Aim of the task — A stretch of the entries below is to be set down exactly, running from the line with "assert (Forall (fun" through the line with "destruct load as [v|]; intros Hv.", both included, and no other line.

Collected data entries —
Lemma compute_ja4_lowercase v suites exts :
  bytes_ok exts -> to_lowercase (compute_ja4 v suites exts) = compute_ja4 v suites exts.
Proof.
  intros He. pose proof (compute_ja4_chars v suites exts He) as Hch.
  assert (Forall (fun b => 0 <= b < 128) (compute_ja4 v suites exts)) as Hascii.
  { eapply Forall_impl; [|exact Hch]. simpl. intros b [Hb| ->]; [|lia].
    unfold fp_char, is_digit, is_lower in Hb.
    apply orb_true_iff in Hb as [Hb|Hb]; bool_to_prop; lia. }
  rewrite to_lowercase_ascii by done.
  induction Hch as [|b l Hb _ IH]; [done |]. apply Forall_inv_tail in Hascii.
  cbn [fmap list_fmap]. f_equal; [|by apply IH].
  destruct Hb as [Hb| ->]; [by apply fp_char_alphanumeric | done].
Qed.
End FingerprintEntries.

#[local] Instance ascii_lowercase : Lowercase := {| to_lowercase s := to_lower <$> s |}.
Lemma ascii_lowercase_ok : LowercaseOk.
Proof. by split. Qed.

(** ** Lemmas: histories under one configuration *)

Section OneConfiguration.
Context `{NetLib}.

(** The operations of a history that keeps its configuration. *)
Definition steady (o : op) : Prop :=
  match o with OpReconfigure _ => False | OpCheck _ _ now _ => 0 <= now | _ => True end.

Definition states_ok (st : ProtectionState) : Prop :=
  forall id s, heap st !! id = Some s -> state_ok (config st) s.

Lemma new_state_ok cfg now' :
  config_ok cfg -> state_ok cfg (IpState_new (burst_fp cfg) (sustained_burst_fp cfg) now').
Proof. intros (? & ? & _). unfold state_ok, bucket_ok. simpl. ulia. Qed.

Lemma deref_ok st id : states_ok st -> is_Some (heap st !! id) -> state_ok (config st) (deref st id).
Proof. intros Hst [s Hs]. unfold deref. rewrite Hs. by apply (Hst id). Qed.
Lemma answer_text_shape load :
  load_ok load ->
  Forall (fun b => b <> 10 /\ b < 128) (answer_text load) /\
  (1 <= length (answer_text load) <= 4)%nat /\
  parse_line (answer_text load) = Some (capped_load load).
Proof.
  destruct load as [v|]; intros Hv.
  2: { split; [constructor; [by vm_compute | constructor] |]. simpl. split; [lia | done]. }
  cbn [answer_text capped_load fmap option_fmap option_map load_ok] in *.
  destruct (to_decimal_1000 (Z.min v 1000)) as [Hd Hl]; [lia |]. split_and!; [| lia | lia |].
  - eapply Forall_impl; [|exact Hd]. intros b Hb. unfold is_digit in Hb. bool_to_prop. lia.
  - unfold parse_line. destruct (bytes_eqb _ (bs "-")) eqn:E.
    { apply bytes_eqb_eq in E. rewrite E in Hd. by apply Forall_inv in Hd. }
    rewrite !(proj2 (Nat.leb_le _ _)) by lia. simpl.
    rewrite (proj2 (forallb_forall _ _)) by (by apply Forall_forall).
    unfold parse_u32. rewrite parse_to_decimal by (unfold u32_max, u64_max; lia).
    by rewrite (proj2 (Z.leb_le _ _)) by lia.
Qed.

Lemma try_map_opt_fmap {A B C} (f : A -> option B) (g : C -> A) (h : C -> B) (l : list C) :
  Forall (fun c => f (g c) = Some (h c)) l -> try_map_opt f (g <$> l) = Some (h <$> l).
Proof. induction 1 as [|c l Hc _ IH]; [done |]. cbn [fmap list_fmap try_map_opt]. by rewrite Hc, IH. Qed.

Lemma answer_lines loads :
  concat (answer_line <$> loads) = concat ((fun x => x ++ [10]) <$> (answer_text <$> loads)).
Proof. rewrite <- list_fmap_compose. f_equal. apply list_fmap_ext. by intros ? [v|] _. Qed.

Lemma length_answer loads :
  Forall load_ok loads -> (length (concat (answer_line <$> loads)) <= length loads * 5)%nat.
Proof.
  induction 1 as [|x loads Hx _ IH]; [done |]. cbn [fmap list_fmap concat length].
  rewrite length_app. destruct (answer_text_shape x Hx) as (_ & Hl & _).
  assert (length (answer_line x) = (length (answer_text x) + 1)%nat) as ->
    by (destruct x; simpl; by rewrite ?length_app).
  lia.
Qed.
(* ===== verification/Balancer.v ===== *)
(** * The Unix-socket balancer (src/src/balancer.rs) and connecting through it
    (src/src/upstream.rs)

    A balancer's slots are values; what the code shares through an [Arc] across
    route-table rebuilds (a slot's health, its worker's CPU sample, the smoothed
    load) is an identifier into the [shared] store, so two balancers that share
    a slot's health read and write the same cell.

    The clocks ([now_ns], [tokio::time::Instant]) and the outcome of each connect
    are arguments. *)

From S2P Require Import Prelude Bytes Net.

Open Scope Z_scope.

(** ** Shared cells *)

(** The part of a [ThreadCpu] the balancer reads: what it was configured with
    and the last measured utilisation. *)
Record cpu_cell : Type := mkCpu {
  cpu_path : bytes;
  cpu_pid : Z;
  cpu_tid : Z;
  cpu_util_permille : Z;
}.

Record shared : Type := mkShared {
  healths : gmap nat Z;
  cpus : gmap nat cpu_cell;
  next_cell : nat;
}.

(** A [SlotHealth] is the time of the latest refusal, 0 when accepting. *)
Definition refused_at (sh : shared) (h : nat) : Z := default 0 (healths sh !! h).
Definition refusing (sh : shared) (h : nat) : bool := negb (refused_at sh h =? 0).

Definition set_health (sh : shared) (h : nat) (v : Z) : shared :=
  mkShared (<[h := v]> (healths sh)) (cpus sh) (next_cell sh).

Definition mark_refused (sh : shared) (h : nat) (now : Z) : shared := set_health sh h (Z.max now 1).

(** [SlotHealth::new] *)
Definition new_health (sh : shared) (is_refusing : bool) (now : Z) : nat * shared :=
  let h := next_cell sh in
  (h, mkShared (<[h := if is_refusing then Z.max now 1 else 0]> (healths sh)) (cpus sh) (S h)).

Definition clear_if_unchanged (sh : shared) (h : nat) (observed : Z) : bool * shared :=
  if refused_at sh h =? observed then (true, set_health sh h 0) else (false, sh).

Result —
  assert (Forall (fun b => 0 <= b < 128) (compute_ja4 v suites exts)) as Hascii.
  { eapply Forall_impl; [|exact Hch]. simpl. intros b [Hb| ->]; [|lia].
    unfold fp_char, is_digit, is_lower in Hb.
    apply orb_true_iff in Hb as [Hb|Hb]; bool_to_prop; lia. }
  rewrite to_lowercase_ascii by done.
  induction Hch as [|b l Hb _ IH]; [done |]. apply Forall_inv_tail in Hascii.
  cbn [fmap list_fmap]. f_equal; [|by apply IH].
  destruct Hb as [Hb| ->]; [by apply fp_char_alphanumeric | done].
Qed.
End FingerprintEntries.

#[local] Instance ascii_lowercase : Lowercase := {| to_lowercase s := to_lower <$> s |}.
Lemma ascii_lowercase_ok : LowercaseOk.
Proof. by split. Qed.

(** ** Lemmas: histories under one configuration *)

Section OneConfiguration.
Context `{NetLib}.

(** The operations of a history that keeps its configuration. *)
Definition steady (o : op) : Prop :=
  match o with OpReconfigure _ => False | OpCheck _ _ now _ => 0 <= now | _ => True end.

Definition states_ok (st : ProtectionState) : Prop :=
  forall id s, heap st !! id = Some s -> state_ok (config st) s.

Lemma new_state_ok cfg now' :
  config_ok cfg -> state_ok cfg (IpState_new (burst_fp cfg) (sustained_burst_fp cfg) now').
Proof. intros (? & ? & _). unfold state_ok, bucket_ok. simpl. ulia. Qed.

Lemma deref_ok st id : states_ok st -> is_Some (heap st !! id) -> state_ok (config st) (deref st id).
Proof. intros Hst [s Hs]. unfold deref. rewrite Hs. by apply (Hst id). Qed.
Lemma answer_text_shape load :
  load_ok load ->
  Forall (fun b => b <> 10 /\ b < 128) (answer_text load) /\
  (1 <= length (answer_text load) <= 4)%nat /\
  parse_line (answer_text load) = Some (capped_load load).
Proof.
  destruct load as [v|]; intros Hv.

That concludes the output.